0:24:08 > 0:24:11I'm a big fan of the remote. Can I try it with the remote control?

0:24:11 > 0:24:14If I want to buy it, I want to try it.

0:24:14 > 0:24:16Right, let's imagine I'm on the toilet,

0:24:16 > 0:24:21I've got a good line of sight, I'm squishing one out.

0:24:21 > 0:24:22So, I'm going to turn it up.

0:24:22 > 0:24:24MUSIC GETS LOUDER

0:24:26 > 0:24:30If I was to do it from like, say out here?
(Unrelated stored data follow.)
(** * A fixed pendulum driven by the keyboard (mhs.py)

    Shallow embedding of [Pendulum] and [SimulationWindow] from [mhs.py],
    together with the parts of pymunk ([Vec2d], [Body], [Space]) and of
    Python's [math] module that the two classes call.

    Numbers.  Python floats are idealised as real numbers: every arithmetic
    operation of the source is its exact counterpart on [R], and [math.cos],
    [math.sin], [math.atan2] and [math.sqrt] are the mathematical functions.
    Statements that the program meets "within floating-point tolerance" are
    therefore equalities here; rounding, overflow, signed zeros and NaN are
    outside the model.

    Objects.  pymunk bodies are mutable objects shared between the space
    and the pendulum; they live in a heap addressed by references, and both
    owners hold references.

    Engine.  [Space.step] (integrator and constraint solver) is not part of
    the program; it is a section variable wherever the window's [update] is
    involved. *)

From Stdlib Require Import Reals Lra List ZArith String Ascii Bool Arith Lia.
From Stdlib Require Import DecimalString NArith.
Import ListNotations.

Open Scope R_scope.

(** ** Python exceptions *)

Inductive exn : Type :=
| ZeroDivisionError.

Inductive result (A : Type) : Type :=
| Ok (a : A)
| Raise (e : exn).
(** ** Delivery *)

(** C8: a delivery to user [U] writes the event, with its payload, to every
    connection registered for [U] (so to both of [{c1, c2}]) and to nobody
    else, changes no state and always succeeds; when [U] has no connection it
    writes nothing. *)
Theorem deliver_reaches_every_connection (w : world) (U : Room) (ev : string)
    (args : list arg) :
  outcome (io_to_emit U ev args w) = Fulfilled tt
  ∧ after (io_to_emit U ev args w) = w
  ∧ (∀ c, c ∈ members w U → mkPacket c ev args ∈ written (io_to_emit U ev args w))
  ∧ (∀ c1 c2, members w U = {[c1; c2]} →
       mkPacket c1 ev args ∈ written (io_to_emit U ev args w)
       ∧ mkPacket c2 ev args ∈ written (io_to_emit U ev args w))
  ∧ (∀ pk, pk ∈ written (io_to_emit U ev args w) → pk_socket pk ∈ members w U)
  ∧ (members w U = ∅ → written (io_to_emit U ev args w) = []).
Proof.
  assert (Hall : ∀ c, c ∈ members w U →
            mkPacket c ev args ∈ written (io_to_emit U ev args w)).
  { intros c Hc. by apply elem_of_io_to_emit. }
  split; [done|]. split; [done|]. split; [done|]. split; [|split].
  - intros c1 c2 Hpair. split; apply Hall; rewrite Hpair.
    + apply elem_of_union_l, elem_of_singleton; reflexivity.
    + apply elem_of_union_r, elem_of_singleton; reflexivity.
  - intros pk Hpk. by apply elem_of_io_to_emit in Hpk as (? & _).
  - intros Hempty. unfold written, io_to_emit; simpl.
    by rewrite Hempty, elements_empty.
Qed.

(** ** The store *)

Section Store.
Implicit Types (w : world) (e : env) (m : Message) (c : list Message).
(** * finance-web: the financial computation engine of [js/data-service.js]

    A shallow embedding of the portfolio engine (snapshot builder, transfer
    merger, adjustment aggregator, comparator, performance calculator,
    forecast and month navigation) together with the properties stated for
    it.

    The engine is embedded twice.

    - The first embedding takes a JavaScript [number] as an exact rational
      ([Q]; equality of numbers is [==]) and a JavaScript object used as a
      dictionary as a [gmap string _].  It carries the properties that are
      about the formulas and the branches of the code: which expression a
      field holds, which test selects a branch, what a search in a list
      finds, which document is written.  Every division of the engine is
      guarded by a test on its divisor.
    - The module [Double] takes a [number] as the binary64 float it is and an
      assignment to a plain object as the language performs it.  It carries
      the properties that depend on how sums are rounded or on which keys an
      object really holds: the totals of a snapshot, the balance after a
      merge, the accumulators of the adjustment map, the keys of the maps.

    Common conventions.
    - [null]/[undefined] arguments and absent fields are [option]s; a
      default parameter value ([adjustment = 0], [isFirstMonth = false],
      [adjustments = {}]) is supplied by the caller.
    - Strings are byte strings; [toLowerCase] and the class [\s] act on the
      ASCII range.
    - Iteration over a dictionary is a left fold over [map_to_list].
    - The portfolio document is a mutable object: it lives in a [heap] and is
      passed around by reference ([loc]).  A parsed JSON document is a tree
      (no node is shared), so the root is the only node that needs an
      identity. *)

From Stdlib Require Import QArith Qround Lqa Ascii Floats.
From stdpp Require Import gmap strings list fin_maps.

Set Warnings "-inexact-float".

Local Open Scope Q_scope.

(** ** Strings *)

(** [String.prototype.toLowerCase] on the ASCII range. *)
Definition ascii_toLowerCase (c : ascii) : ascii :=
  let n := nat_of_ascii c in
  if (65 <=? n)%nat && (n <=? 90)%nat then ascii_of_nat (n + 32) else c.

Fixpoint toLowerCase (s : string) : string :=
  match s with
  | EmptyString => EmptyString
  | String c s' => String (ascii_toLowerCase c) (toLowerCase s')
  end.

(** The class [\s] on the ASCII range: TAB, LF, VT, FF, CR and SPACE. *)
Definition is_whitespace (c : ascii) : bool :=
  let n := nat_of_ascii c in
  ((9 <=? n)%nat && (n <=? 13)%nat) || (n =? 32)%nat.

(** [s.replace(/\s+/g, '_')]: every maximal run of whitespace becomes one
    underscore.  [in_run] tells that the previous character was whitespace. *)
Fixpoint replace_ws_runs (in_run : bool) (s : string) : string :=
  match s with
  | EmptyString => EmptyString
  | String c s' =>
      if is_whitespace c
      then (if in_run then replace_ws_runs true s'
            else String "_" (replace_ws_runs true s'))
      else String c (replace_ws_runs false s')
  end.
(** * TicketPipeline: KPI derivation, column resolution and warehouse load

    A shallow embedding of [pipeline_etl.py] and [pipeline_elt.py].

    Conventions of the embedding.
    - Text is ASCII text ([string]).  On ASCII text Python's [str.upper] and
      SQLite's [UPPER] coincide; no non-ASCII character upper-cases to
      ["COMPLETED"], so the comparison with that literal is not affected.
    - A missing cell (pandas [NaN]/[NaT]/[<NA>], SQL [NULL]) is [None].
    - A pandas timestamp ([datetime64[ns]]) is the number of nanoseconds
      since the epoch, a [Z].
    - The real-valued column [resolution_time_h] is held as the exact
      rational ([Q]) of which the program stores a rounding; statements on
      it are on its being missing and on its comparison with the target,
      never on the equality of the values that the two modes compute.  The
      doubles that the two modes compute are given apart, in [Binary64]. *)

From Stdlib Require Import ZArith QArith Lia List String Ascii.
From Stdlib Require Import Floats.SpecFloat.
From stdpp Require Import base option list gmap strings.

Local Open Scope Z_scope.

(** ** Python string primitives on ASCII text *)
Module PyStr.

Local Open Scope N_scope.

(** [str.isspace] on one ASCII character: TAB, LF, VT, FF, CR, the four
    separators FS GS RS US and the blank. *)
Definition isspace (c : ascii) : bool :=
  let n := N_of_ascii c in
  ((9 <=? n) && (n <=? 13)) || ((28 <=? n) && (n <=? 31)) || (n =? 32).

Definition upper_char (c : ascii) : ascii :=
  let n := N_of_ascii c in
  if (97 <=? n) && (n <=? 122) then ascii_of_N (n - 32) else c.

Definition lower_char (c : ascii) : ascii :=
  let n := N_of_ascii c in
  if (65 <=? n) && (n <=? 90) then ascii_of_N (n + 32) else c.

Fixpoint map_chars (f : ascii -> ascii) (s : string) : string :=
  match s with
  | EmptyString => EmptyString
  | String c s' => String (f c) (map_chars f s')
  end.

(** [s.upper()] and [s.lower()] *)
Definition upper (s : string) : string := map_chars upper_char s.
Definition lower (s : string) : string := map_chars lower_char s.

(** [s.lstrip()] *)
Fixpoint lstrip (s : string) : string :=
  match s with
  | EmptyString => EmptyString
  | String c s' => if isspace c then lstrip s' else s
  end.

(** [s.rstrip()]: a character is dropped when it is white and everything
    after it has been dropped. *)
Fixpoint rstrip (s : string) : string :=
  match s with
  | EmptyString => EmptyString
  | String c s' =>
      match rstrip s' with
      | EmptyString => if isspace c then EmptyString else String c EmptyString
      | t => String c t
      end
  end.

(** [s.strip()] *)
Definition strip (s : string) : string := rstrip (lstrip s).

(** A text is clean at its end when [rstrip] leaves it alone, and clean at
    its start when it does not begin with a white character. *)
Definition ends_clean (t : string) : Prop := rstrip t = t.

Definition starts_clean (t : string) : Prop :=
  match t with
  | EmptyString => True
  | String c _ => isspace c = false
  end.

(** [s.split()] without argument: the maximal runs of non-white characters.
    [word] holds the run being read. *)
Fixpoint split_from (word : string) (s : string) : list string :=
  match s with
  | EmptyString =>
      match word with EmptyString => [] | _ => [word] end
  | String c s' =>
      if isspace c then
        match word with
        | EmptyString => split_from EmptyString s'
        | _ => word :: split_from EmptyString s'
        end
      else split_from (word +:+ String c EmptyString) s'
  end.

Definition split (s : string) : list string := split_from EmptyString s.

(** [sep.join(parts)] *)
Fixpoint join (sep : string) (parts : list string) : string :=
  match parts with
  | [] => EmptyString
  | [w] => w
  | w :: ws => w +:+ sep +:+ join sep ws
  end.

(** [int(s)] on ASCII text: blanks around the number are dropped, one sign
    is allowed, then decimal digits; single underscores may separate
    digits.  [None] stands for [ValueError]. *)
Definition digit_val (c : ascii) : option Z :=
  let n := N_of_ascii c in
  if (48 <=? n) && (n <=? 57) then Some (Z.of_N (n - 48)) else None.

Fixpoint digits_from (acc : Z) (after_digit : bool) (s : string) : option Z :=
  match s with
  | EmptyString => if after_digit then Some acc else None
  | String c s' =>
      if Ascii.eqb c "_" then
        (if after_digit then digits_from acc false s' else None)
      else
        match digit_val c with
        | Some d => digits_from (10 * acc + d)%Z true s'
        | None => None
        end
  end.

Definition int (s : string) : option Z :=
  match strip s with
  | String "+" t => digits_from 0%Z false t
  | String "-" t => Z.opp <$> digits_from 0%Z false t
  | t => digits_from 0%Z false t
  end.

(** [repr(s)] of a [str]: double quotes only when the text has a single
    quote and no double quote; the chosen quote, the backslash and the
    control characters are escaped. *)
Fixpoint contains_char (c : ascii) (s : string) : bool :=
  match s with
  | EmptyString => false
  | String d s' => Ascii.eqb c d || contains_char c s'
  end.

Definition hex_digit (n : N) : ascii :=
  if n <? 10 then ascii_of_N (48 + n) else ascii_of_N (87 + n).

Definition backslash : ascii := ascii_of_N 92.
Definition dquote : ascii := ascii_of_N 34.
Definition squote : ascii := ascii_of_N 39.

Definition escape (c : ascii) : string := String backslash (String c EmptyString).

Definition repr_char (quote c : ascii) : string :=
  let n := N_of_ascii c in
  if Ascii.eqb c quote || Ascii.eqb c backslash then escape c
  else if n =? 9 then escape "t"
  else if n =? 10 then escape "n"
  else if n =? 13 then escape "r"
  else if (n <? 32) || (n =? 127) then
    String backslash
      (String "x" (String (hex_digit (n / 16)) (String (hex_digit (n mod 16)) EmptyString)))
  else String c EmptyString.

Fixpoint repr_body (quote : ascii) (s : string) : string :=
  match s with
  | EmptyString => EmptyString
  | String c s' => repr_char quote c +:+ repr_body quote s'
  end.

Definition repr (s : string) : string :=
  let quote :=
    if contains_char squote s && negb (contains_char dquote s) then dquote else squote in
  String quote (repr_body quote s +:+ String quote EmptyString).

(** [repr(l)] of a list of [str] *)
Definition repr_list (l : list string) : string :=
  "[" +:+ join ", " (map repr l) +:+ "]".

End PyStr.

(** ** Python exceptions, as values *)
Inductive exn :=
| ValueError (msg : string)
| TypeError (msg : string)
| KeyError (key : string)
| UnicodeDecodeError
| AttributeError
| OtherError (what : string).

(** A computation that may raise: [inl e] is the exception that leaves it. *)
Definition result (A : Type) : Type := exn + A.

Definition raise {A} (e : exn) : result A := inl e.

Definition bind {A B} (m : result A) (k : A -> result B) : result B :=
  match m with inl e => inl e | inr a => k a end.

Notation "'let*' x ':=' m 'in' k" := (bind m (fun x => k))
  (at level 10, x pattern, m at level 100, k at level 200).

(** ** The KPI deriver, in both modes *)
Module Kpi.

Local Open Scope Q_scope.
(** * EyeCare: the reminder scheduling and delivery service

    A shallow embedding of [backend/notificationService.js] (class
    [NotificationService]) together with the [Reminder] model it reads and
    writes, and the properties of the scheduler table, the retry loop around
    the mail transport, the timer callback and the start-up recovery.

    Conventions of the embedding:
    - a JavaScript [Date] is [option Z]: [None] is the Invalid Date (its
      [getTime()] is NaN), [Some ms] is a valid instant in epoch milliseconds;
    - [this.scheduledJobs], a [Map] from id strings to job objects, is a
      [gmap string nat]; a job object is its allocation number (object
      identity), and node-schedule's set of jobs that are still going to fire
      is the map [timers];
    - the [Reminder] collection is a [gmap string Reminder] keyed by [_id];
    - what the service does to the outside world (mail sends, sleeps, store
      reads and writes, error reports on the console) is appended to the
      list [effects];
    - what the outside world answers (the clock, whether a promise rejects,
      whether node-schedule hands out a job) is an explicit argument;
    - exceptions are explicit: a computation returns [Returned a] or
      [Thrown e], and [try]/[catch]/[finally] are the combinators
      [tryCatch] and [tryFinally];
    - the timer callback is given twice: as one computation ([callback],
      which [dispatch] runs as a whole), and cut at its awaits ([Flight],
      [begin], [advance]), so that other calls can run while it is
      suspended ([Move], [play]); [dispatch_stages] relates the two;
    - a string of a request that is used as an id reaches the store through
      mongoose's ObjectId cast ([IdCast]) and the table as it is. *)

From Equations Require Import Equations.
From stdpp Require Import gmap strings list fin_maps.
From Stdlib Require Import ZArith Lia Ascii String.

Local Open Scope Z_scope.
Local Open Scope string_scope.
Local Open Scope list_scope.

(** ** JavaScript values *)

(** [new Date(x)]: [None] when [x] does not denote an instant. *)
Definition JsDate := option Z.

(** A thrown value, seen through the two observations the handlers make:
    [error.message] (empty when the value is falsy or has no message) and
    [String(error)]. *)
Record JsError := mkJsError { message : string; toString : string }.

(** [error && error.message ? error.message : String(error)] *)
Definition describe (e : JsError) : string :=
  if decide (message e = "") then toString e else message e.

(** ** The Reminder model (models/Reminder.js) *)

Inductive Status := pending | sent | failed.

#[global] Instance Status_eq_dec : EqDecision Status.
Proof. solve_decision. Defined.

Record Reminder := mkReminder {
  _id : string;
  userId : string;
  title : string;
  note : string;
  dateTime : JsDate;
  notificationType : string;
  contactInfo : string;
  status : Status;
  sentAt : option Z;
  error : option string
}.

(** ** The world the service runs in *)

(** A job handed out by [schedule.scheduleJob(date, callback)]: the date it
    fires at and the reminder id its callback closes over. *)
Record Job := mkJob { jobDate : Z; jobReminder : string }.

(** The console calls that report a problem, one constructor per call site. *)
Inductive Report :=
| TransporterNotConfigured (email : string)
| EmailSendingFailed (attempt : nat) (email msg : string)
| FailedToSaveStatus (msg : string)
| ErrorProcessing (id msg : string)
| InvalidDateTime (id : string)
| DateInPast (id : string)
| FailedToScheduleJob (id : string)
| UnexpectedError (msg : string)
| ErrorRestoring (msg : string).

Inductive Event :=
| SendMail (to subject : string)      (* emailTransporter.sendMail(mailOptions) *)
| Sleep (ms : nat)                    (* await sleep(ms) *)
| FindById (id : string)              (* Reminder.findById(id) *)
| Find (now : Z)                      (* Reminder.find({status, dateTime: {$gt: now}}) *)
| Save (doc : Reminder)               (* reminder.save() *)
| Console (r : Report).

Record World := mkWorld {
  emailTransporter : bool;            (* this.emailTransporter is not null *)
  scheduledJobs : gmap string nat;    (* this.scheduledJobs *)
  timers : gmap nat Job;              (* jobs node-schedule will still fire *)
  nextJob : nat;                      (* next job object to be allocated *)
  reminders : gmap string Reminder;   (* the Reminder collection *)
  effects : list Event
}.

Definition setScheduledJobs (f : gmap string nat → gmap string nat) (w : World) : World :=
  mkWorld (emailTransporter w) (f (scheduledJobs w)) (timers w) (nextJob w)
          (reminders w) (effects w).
0:24:31 > 0:24:35Where are you going? Come back in, come back in.

0:24:35 > 0:24:36What about from here?

0:24:38 > 0:24:40If I was like that, is that working?

0:24:40 > 0:24:42All right, OK, all right.

0:24:45 > 0:24:47OK, brilliant.

0:24:49 > 0:24:51All right, so I need to have a look

0:24:51 > 0:24:55at some CDs and then I think we'll seal the deal.

0:24:55 > 0:24:57Just these, the CDs.

0:24:59 > 0:25:02- Stay there! - All right, all right, cool it, man.

0:25:02 > 0:25:05It's all right, man. TURNS MUSIC UP

0:25:05 > 0:25:11Right, those CDs just there, those CDs, can you just, er...

0:25:13 > 0:25:16Friend, what's wrong with you? Can you go out please?

0:25:31 > 0:25:34Eye of the tiger, eye of the tiger!

0:25:38 > 0:25:40I've tried it, I'm not going to buy it.

0:25:47 > 0:25:50My name's Ross Lee, you're on TV.

0:25:50 > 0:25:53I'm Ross Lee, you're on TV, there's a camera there.

0:25:53 > 0:25:54What do you mean, we're on TV?

0:25:54 > 0:25:56There's a camera through here.

0:25:58 > 0:26:00I knew you had!

0:26:00 > 0:26:03He is clearly insane.

0:26:04 > 0:26:06You fucking bastard.

0:26:06 > 0:26:08# Da-da-da-da-da!

0:26:08 > 0:26:11- Why did you do this? - Because I knew you could take it.

0:26:11 > 0:26:14You were brilliant, nice one mate, God bless you. Thanks a lot.

0:26:14 > 0:26:17I can't believe it.

0:26:17 > 0:26:19Next time on The Pranker.

0:26:19 > 0:26:21Excuse me, you're not allowed to do that.

0:26:24 > 0:26:26I'm showing you my tits.

0:26:26 > 0:26:28Now give us a meat pie.

0:26:28 > 0:26:33Fuck me, I think it's a fucking tiger, aaarghhh!